Dopo l’intervento il rischio di recidiva per l’ernia addominale è circa l’1%

«L’opportunità di intervenire chirurgicamente deve comunque sempre essere valutata in relazione al tipo di procedura chirurgica (che può variare in base alla sede e alle dimensioni dell’ernia) e alle condizioni generali del paziente. L’intervento chirurgico è risolutivo e il rischio di recidiva, nei centri specializzati e con le moderne tecniche, si aggira intorno all’1%. La tecnica chirurgica prevede in linea di massima l’utilizzo di materiali sintetici a rinforzo della parete addominale. Per l’ernia inguinale o femorale e addominali di piccole dimensioni (ombelicale o di altri siti) si predilige generalmente l’anestesia locale e la protesi viene posizionata attraverso una piccola incisione cutanea. Ernie della parete addominale di maggiori dimensioni o che insorgono su precedenti ferite chirurgiche (laparoceli) richiedono spesso incisioni più ampie e l’anestesia generale. Esiste inoltre una modalità di accesso mininvasiva (o laparoscopica) che prevede il posizionamento di protesi addominali anche di grandi dimensioni attraverso piccoli fori nella parete addominale, in anestesia generale».

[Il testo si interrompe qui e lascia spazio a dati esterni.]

(* ===== verification/ChainWatcher.v ===== *)
(** The chain watcher ([chain-watcher/src/lib.rs]): querying a transaction with
    retries, its classification against what was expected, and the dispatch of the
    verdict.

    The node is the transport of [JsonRpc], the timer the class [Timer]. A client
    of another kind is any instance of [EvmLikeTxRpcClient]. *)

From stdpp Require Import base tactics option list strings pretty.
From Stdlib Require Import NArith ZArith Lia.
From S2P Require Import Prelude.
From S2P Require Import Text.
From S2P Require Import Domain.
From S2P Require Import JsonRpc.

Local Open Scope N_scope.

Inductive ChainWatcherError :=
| UnsupportedRpc
| CallbackSink (message : string)
| Http (message : string)
| Rpc (message : string)
| Parse (message : string).

Inductive VerificationStatus := VPending | VMatched | VLate | VUnmatched | VFailed.
#[export] Instance VerificationStatus_eq_dec : EqDecision VerificationStatus.
Proof. solve_decision. Defined.

Record TxVerificationInput := mkTxVerificationInput {
  vi_room_id : RoomId;
  vi_hand_id : option HandId;
  vi_seat_id : option SeatId;
  vi_action_seq : option N;
  vi_tx_hash : string;
  vi_expected_to : string;
  vi_expected_from : option string;
  vi_expected_amount : option Chips;
  vi_min_confirmations : N;
}.

Record TxVerificationResult := mkTxVerificationResult {
  vr_tx_hash : string;
  vr_status : VerificationStatus;
  vr_confirmations : N;
  vr_failure_reason : option string;
}.

Record TxVerificationCallback := mkTxVerificationCallback {
  vc_room_id : RoomId;
  vc_hand_id : option HandId;
  vc_seat_id : option SeatId;
  vc_action_seq : option N;
  vc_tx_hash : string;
  vc_status : VerificationStatus;
  vc_confirmations : N;
  vc_failure_reason : option string;
}.

Record ObservedTx := mkObservedTx {
  ob_tx_hash : string;
  ob_from : string;
  ob_to : string;
  ob_value : Chips;
  ob_success : bool;
  ob_confirmations : N;
}.

Class VerificationCallbackSink (W : Type) := {
  on_verification_result : TxVerificationCallback → M W ChainWatcherError unit;
}.

Class EvmLikeTxRpcClient (W : Type) := {
  get_tx : string → M W ChainWatcherError (option ObservedTx);
}.

(** [tokio::time::sleep] *)
Class Timer (W : Type) := { sleep_ms : N → W → W }.

(** ** Classification *)

(** What all verdicts share: the hash asked for and the confirmations seen. *)
Definition verdict (input : TxVerificationInput) (observed : ObservedTx)
    (status : VerificationStatus) (reason : option string) : TxVerificationResult :=
  mkTxVerificationResult (vi_tx_hash input) status (ob_confirmations observed) reason.

Definition check_tx_status_and_identity (input : TxVerificationInput) (observed : ObservedTx)
    : option TxVerificationResult :=
  if negb (String.eqb (ob_tx_hash observed) (vi_tx_hash input))
  then Some (verdict input observed VFailed (Some "tx_hash_mismatch"%string))
  else if negb (ob_success observed)
  then Some (verdict input observed VFailed (Some "tx_failed"%string))
  else None.

Inductive ConfirmationDecision := DecisionPending | DecisionConfirmed.

Definition evaluate_confirmations (min_confirmations observed_confirmations : N)
    : ConfirmationDecision :=
  if observed_confirmations <? min_confirmations then DecisionPending else DecisionConfirmed.

(** [if let Some(expected) = .. && observed != expected] *)
Definition differs {A} (eqb : A → A → bool) (observed : A) (expected : option A) : bool :=
  match expected with
  | Some expected => negb (eqb observed expected)
  | None => false
  end.

Definition check_tx_fields (input : TxVerificationInput) (observed : ObservedTx)
    : option TxVerificationResult :=
  if negb (String.eqb (ob_to observed) (vi_expected_to input))
  then Some (verdict input observed VUnmatched (Some "to_mismatch"%string))
  else if differs String.eqb (ob_from observed) (vi_expected_from input)
  then Some (verdict input observed VUnmatched (Some "from_mismatch"%string))
  else if differs N.eqb (ob_value observed) (vi_expected_amount input)
  then Some (verdict input observed VUnmatched (Some "value_mismatch"%string))
  else None.

Definition is_none {A} (o : option A) : bool := match o with None => true | Some _ => false end.

Definition classify_tx_verification (input : TxVerificationInput) (observed : ObservedTx)
    : TxVerificationResult :=
  match check_tx_status_and_identity input observed with
  | Some r => r
  | None =>
      match evaluate_confirmations (vi_min_confirmations input) (ob_confirmations observed) with
      | DecisionPending => verdict input observed VPending None
      | DecisionConfirmed =>
          match check_tx_fields input observed with
          | Some r => r
          | None =>
              if is_none (vi_hand_id input) || is_none (vi_action_seq input)
              then verdict input observed VLate (Some "missing_binding_context"%string)
              else verdict input observed VMatched None
          end
      end
  end.

(** ** Retries *)

Record RetryPolicy := mkRetryPolicy {
  rp_max_attempts : N;
  rp_base_backoff_ms : N;
  rp_max_backoff_ms : N;
}.
Definition RetryPolicy_default : RetryPolicy := mkRetryPolicy 5 300 5000.

(** [2_u64.saturating_pow(attempt_no.min(10))], then two saturating steps. *)
Definition backoff_ms (policy : RetryPolicy) (attempt_no : N) : N :=
  let factor := N.min u64_max (2 ^ N.min attempt_no 10) in
  N.min (sat_mul u64_max (rp_base_backoff_ms policy) factor) (rp_max_backoff_ms policy).

Section Watcher.
Context {W : Type} `{EvmLikeTxRpcClient W} `{Timer W}.

Definition sleep (ms : N) : M W ChainWatcherError unit := modify (sleep_ms ms).

(** [for attempt in attempt..max_attempts]; [rounds] are left. *)
Fixpoint query_loop (tx_hash : string) (policy : RetryPolicy) (attempt : N) (rounds : nat)
    : M W ChainWatcherError (option ObservedTx) :=
  match rounds with
  | O => mret None
  | S rounds =>
      found ← get_tx tx_hash;
      match found with
      | Some tx => mret (Some tx)
      | None =>
          M_when (attempt + 1 <? rp_max_attempts policy) (sleep (backoff_ms policy attempt));;
          query_loop tx_hash policy (attempt + 1) rounds
      end
  end.

Definition query_tx_with_retry (tx_hash : string) (policy : RetryPolicy)
    : M W ChainWatcherError (option ObservedTx) :=
  query_loop tx_hash policy 0 (N.to_nat (rp_max_attempts policy)).

Definition verify_tx_with_retry (input : TxVerificationInput) (policy : RetryPolicy)
    : M W ChainWatcherError TxVerificationResult :=
  observed ← query_tx_with_retry (vi_tx_hash input) policy;
  match observed with
  | None =>
      mret (mkTxVerificationResult (vi_tx_hash input) VPending 0 (Some "tx_not_found"%string))
  | Some observed => mret (classify_tx_verification input observed)
  end.

Definition build_verification_callback (input : TxVerificationInput)
    (r : TxVerificationResult) : TxVerificationCallback :=
  mkTxVerificationCallback (vi_room_id input) (vi_hand_id input) (vi_seat_id input)
    (vi_action_seq input) (vr_tx_hash r) (vr_status r) (vr_confirmations r)
    (vr_failure_reason r).

Definition dispatch_verification_callback `{VerificationCallbackSink W}
    (input : TxVerificationInput) (r : TxVerificationResult) : M W ChainWatcherError unit :=
  on_verification_result (build_verification_callback input r).

(** [EvmChainWatcher::verify_and_dispatch]; the watcher is its client and policy. *)
Definition verify_and_dispatch `{VerificationCallbackSink W} (policy : RetryPolicy)
    (input : TxVerificationInput) : M W ChainWatcherError TxVerificationResult :=
  r ← verify_tx_with_retry input policy;
  dispatch_verification_callback input r;;
  mret r.
End Watcher.

(** [ChainWatcher::verify_tx], the placeholder. *)
Definition placeholder_verify_tx (input : TxVerificationInput) : TxVerificationResult :=
  mkTxVerificationResult (vi_tx_hash input) VPending 0 None.

(** ** The shipped client *)

Record WatcherRpcResponse (T : Type) := mkWatcherRpcResponse {
  wr_jsonrpc : string;
  wr_id : Json;
  wr_result : option T;
  wr_error : option JsonRpcError;
}.
Arguments mkWatcherRpcResponse {_} _ _ _ _.
Arguments wr_result {_} _.
Arguments wr_error {_} _.

Definition decode_watcher_response {T} (d : Json → option T) (j : Json)
    : option (WatcherRpcResponse T) :=
  if negb (is_object j) then None
  else
    jsonrpc ← required_field decode_string "jsonrpc" j;
    id ← required_field Some "id" j;
    r ← option_field d "result" j;
    error ← option_field decode_rpc_error "error" j;
    Some (mkWatcherRpcResponse jsonrpc id r error).

Record EthTransaction := mkEthTransaction {
  et_hash : string;
  et_from : string;
  et_to : option string;
  et_value : string;
  et_block_number : option string;
}.
Definition decode_transaction (j : Json) : option EthTransaction :=
  if negb (is_object j) then None
  else
    hash ← required_field decode_string "hash" j;
    from ← required_field decode_string "from" j;
    to ← option_field decode_string "to" j;
    value ← required_field decode_string "value" j;
    block_number ← option_field decode_string "blockNumber" j;
    Some (mkEthTransaction hash from to value block_number).

(** The receipt's status, the only field this client reads. *)
Definition decode_receipt_status (j : Json) : option (option string) :=
  if negb (is_object j) then None else option_field decode_string "status" j.

Definition parse_u64 (s : string) : result ChainWatcherError N :=
  result_map_err Parse (parse_hex_u64 s).
Definition parse_u128 (s : string) : result ChainWatcherError N :=
  result_map_err Parse (parse_hex_u128 s).

Section ShippedClient.
Context {W : Type} `{JsonRpcTransport W}.
Context (endpoint : string).

Definition watcher_rpc_reply {T} (d : Json → option T) (reply : Json)
    : result ChainWatcherError T :=
  match decode_watcher_response d reply with
  | None => Err (Http (decode_message reply))
  | Some payload =>
      match wr_error payload with
      | Some err =>
          Err (Rpc ("code=" +:+ pretty (je_code err) +:+ " message=" +:+ je_message err))
      | None => ok_or (Rpc "missing result") (wr_result payload)
      end
  end.

Definition watcher_rpc_call {T} (d : Json → option T) (method : string) (params : Json)
    : M W ChainWatcherError T :=
  reply ← M_map_err Http (post_json endpoint (rpc_body method params));
  lift_result (watcher_rpc_reply d reply).

(** [tx_block == 0 || latest_block < tx_block] has no confirmations. *)
Definition tx_confirmations (latest_block tx_block : N) : N :=
  if (tx_block =? 0) || (latest_block <? tx_block) then 0
  else sat_add u64_max (sat_sub latest_block tx_block) 1.

Definition shipped_get_tx (tx_hash : string) : M W ChainWatcherError (option ObservedTx) :=
  tx ← watcher_rpc_call (decode_option decode_transaction) "eth_getTransactionByHash"
         (JArr [JStr tx_hash]);
  match tx with
  | None => mret None
  | Some tx =>
      receipt ← watcher_rpc_call (decode_option decode_receipt_status)
                  "eth_getTransactionReceipt" (JArr [JStr tx_hash]);
      latest_block_hex ← watcher_rpc_call decode_string "eth_blockNumber" (JArr []);
      latest_block ← lift_result (parse_u64 latest_block_hex);
      tx_block ← lift_result (transpose parse_u64 (et_block_number tx));
      status ← lift_result (transpose parse_u64 (mjoin receipt));
      value ← lift_result (parse_u128 (et_value tx));
      mret (Some (mkObservedTx (et_hash tx) (et_from tx) (default ""%string (et_to tx)) value
                    (default true ((λ v, v =? 1) <$> status))
                    (tx_confirmations latest_block (default 0 tx_block))))
  end.

#[export] Instance ReqwestEvmJsonRpcClient : EvmLikeTxRpcClient W := { get_tx := shipped_get_tx }.
End ShippedClient.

Nel campo delle protesi, grazie all’evoluzione tecnologica e dei materiali, si sono ottenuti importanti risultati: «Le reti sono prodotte con materiali sempre più sofisticati che, accanto alla resistenza, offrono caratteristiche di leggerezza, elevata capacità di integrazione con i tessuti biologici, elasticità simile a quella della parete addominale. Alcune sono parzialmente riassorbibili, per cui una parte del materiale scompare dopo che è stata ottenuta la rigenerazione dei tessuti lasciando in sede solo il minimo supporto indispensabile. Un altro campo di evoluzione sono i metodi di fissaggio delle protesi: dai tradizionali fili di sutura si tende a passare all’uso di collanti (riducendo il dolore legato ai punti interni); esistono inoltre strumenti studiati per il fissaggio delle reti in addome attraverso millimetrici fori o addirittura reti dotate di proprietà autocollante o autofissante», conclude il dottor Bona.